Long term study demonstrates impacts of logging on chimpanzees and gorillas
A multi-year study published in Biological Conservation today highlights the impacts before, during and after selective logging on great ape populations.
Research has shown human disturbance can have detrimental effects on great ape populations but now, due to a study published in Biological Conservation on Nov. 27th by Lincoln Park Zoo, there is evidence showing how selective logging impacts chimpanzee and gorilla populations differently by utilizing data collected before, during and after timber extraction on the periphery of the Nouabale-Ndoki National Park.
The Nouabale-Ndoki National Park in northern Republic of Congo forms part of the second largest old growth tropical forest on the planet, and one of its richest in terms of biodiversity. The Park is a stronghold for several endangered forest species, including great apes. The apes however range far beyond the borders of the park, with important habitat extending into the active timber concessions on the park periphery. Fortunately, an increasing number of timber companies have come to the realization that biodiversity conservation is essential to meeting the demands of an emerging consumer class concerned with sound environmental practices, and the forest on the periphery of the Park has been allocated to a Forest Stewardship Council (FSC) certified logging company.
In 1999 the Wildlife Conservation Society, the Congolese Ministry of Forest Economy and the logging company operating in the periphery of the the Nouabale-Ndoki National Park, Congolaise Industrielle du Bois (CIB), signed an agreement launching the Buffer Zone Project in the park periphery. The project enforces Congo hunting laws that protect endangered species, and established management systems that assure sustainable harvest of legally hunted species so that indigenous people have access to wild meat now and in the future. This agreement was one of the first of its kind and essentially extended wildlife management over 1,300,000 hectares of tropical lowland forest beyond the park boundaries.
The Forestry Stewardship Council (FSC), which is an independent, non-governmental, not-for-profit organization established to promote responsible management of the world’s forests, is internationally recognized as the gold standard for timber certification, however it is important that the efficacy of the restrictions put in place by this body are monitored. The Goualougo Triangle Ape Project, a long term study located in the Park, is a leader in developing a more comprehensive understanding of the impacts of FSC-certified logging on apes to help avoid negative impacts associated with future logging and convince governments of the need to promote timber certification.
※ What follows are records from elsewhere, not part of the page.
(* ===== verification/MemoryPlan.v ===== *)
(** * Memory layouts compared ([neuro_cli/src/neuro_cli.py]: the memory commands)

    Dumping the static layout of a build through the evidence collector, and
    planning an LLEXT memory configuration: a candidate layout against a
    baseline, with the runtime evidence the candidate carries.  The collector
    runs as a process of its own. *)

From Stdlib Require Import ZArith Lia Bool List Ascii String.
From Stdlib.Floats Require Import SpecFloat.
From stdpp Require Import base list option strings.
From S2P Require Import Prelude PyFloat Text PyValue JsonParse Json Store CliAdapter Protocol Artifact Workspace Reply UnitQuery UnitCommands MemoryEvidence.

#[local] Open Scope string_scope.
#[local] Open Scope Z_scope.
#[local] Open Scope list_scope.

(** ** The plan *)

Definition key_text (k : pykey) : option string := match k with KStr s => Some s | _ => None end.
Definition region_names (totals : dict) : list string := omap (fun kv => key_text kv.1) totals.
(** [int(totals.get(region, 0) or 0)] *)
Definition region_bytes (totals : dict) (region : string) : result Z := py_int (por (dget_or (KStr region) (VInt 0) totals) (VInt 0)).

Record Delta := { de_region : string; de_baseline : Z; de_candidate : Z }.
Definition delta_bytes (d : Delta) : Z := de_candidate d - de_baseline d.
Definition delta_row (d : Delta) : dict :=
  dict_of [("baseline_bytes", VInt (de_baseline d)); ("candidate_bytes", VInt (de_candidate d)); ("delta_bytes", VInt (delta_bytes d))].
Definition section_delta (baseline_totals candidate_totals : dict) (region : string) : result Delta :=
  let! baseline_value := region_bytes baseline_totals region in
  let! candidate_value := region_bytes candidate_totals region in
  Ok {| de_region := region; de_baseline := baseline_value; de_candidate := candidate_value |}.
Definition memory_section_deltas (baseline_totals candidate_totals : dict) : result (list Delta) :=
  rmap (section_delta baseline_totals candidate_totals)
    (sorted_strings (remove_dups (region_names baseline_totals ++ region_names candidate_totals))).

Definition internal_regions : list string := ["dram0"; "iram0"].
Definition find_delta (deltas : list Delta) (region : string) : option Delta := List.find (fun d => String.eqb (de_region d) region) deltas.
Definition regression_of (deltas : list Delta) (region : string) : option dict :=
  match find_delta deltas region with
  | Some d =>
      if 0 <? delta_bytes d then
        Some (dict_of [("region", VStr region); ("delta_bytes", VInt (delta_bytes d)); ("status", VStr "memory_regression")])
      else None
  | None => None
  end.

Definition layout_row (layout : dict) : dict :=
  dict_of [("status", VStr "ok"); ("label", dgetn "label" layout); ("release_target", dgetn "release_target" layout)].
Definition is_true (v : pyval) : bool := match v with VBool b => b | _ => false end.
Definition as_object (v : pyval) : option dict := match v with VDict d => Some d | _ => None end.
Definition gate_is_passed (candidate : dict) : bool :=
  match dget_or "runtime_evidence_gate" (VDict []) candidate with VDict gate => is_true (dgetn "passed" gate) | _ => false end.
Western lowland gorillas avoided areas during timber extraction but returned after logging had passed through the area, in order to feed on the lush herbaceous ground vegetation. On the other hand, chimpanzees who thrive high in the tree canopies, were less likely or slower to return to their native habitat.
David Morgan, Ph.D., of the Lester E. Fisher Center for the Study and Conservation of Apes and the Wildlife Conservation Society’s Congo Program, initiated the Goualaougo Triangle Ape Project in 1999. Morgan is used to uncharted territory, spending most of his days in a remote, one-of-a-kind ecosystem called the Goualougo Triangle, located in the NNNP, that chimpanzees and western lowland gorillas call home. He has developed crucial relationships with community and conservation partners, but also ventured into new territory by creating an open dialogue and data-sharing relationship with the local timber company. The FSC-certified company offered to provide its timber inventory, and in turn, Goualougo Triangle Ape Project researchers were able to provide information on ape nesting, feeding ecology and ranging to help minimize the displacement of these endangered primates.
Collating these data provided statistically significant results. Western lowland gorillas avoided areas during timber extraction but returned after logging had passed through the area, in order to feed on the lush herbaceous ground vegetation. On the other hand, chimpanzees who thrive high in the tree canopies, were less likely or slower to return to their native habitat. The study highlighted that crucial to the protection of the returning ape groups are rangers who protect wildlife in logged areas from poachers who are granted easier access to these zones by the logging roads essential for removing the exploited timber.
Both chimpanzees and gorillas are far ranging and capable of moving out of areas where active timber extraction occurs to seek less disturbed habitat. However, displacement has different implications for the two species. Gorilla group home ranges will sometimes completely overlap, with groups tolerating each other in these shared ranges, whereas chimpanzees are territorial and aggressively defend resources in their home range from incursions by neighbouring groups. As a result, displacement of chimpanzee groups can be detrimental if they are forced into the home range of another community. In order to protect chimpanzee community members from being displaced into neighboring chimpanzee territories scientists suggest forestry teams take care to spatially arrange themselves when exploiting timber or building roads. Logging plots (which usually cover a quarter square kilometre) to be exploited simultaneously should not be placed within four kilometres of each other or of road construction. Large scale disturbances that are closer than four kilometres to each other may cause lethal interactions between neighbouring chimpanzee communities.
This unprecedented study was only possible due to the long-term dedication of Goualougo Triangle Ape Project staff and cooperation with the local timber company. Researchers remain in the field year-round studying these complex creatures to continue to find the best ways to preserve their populations.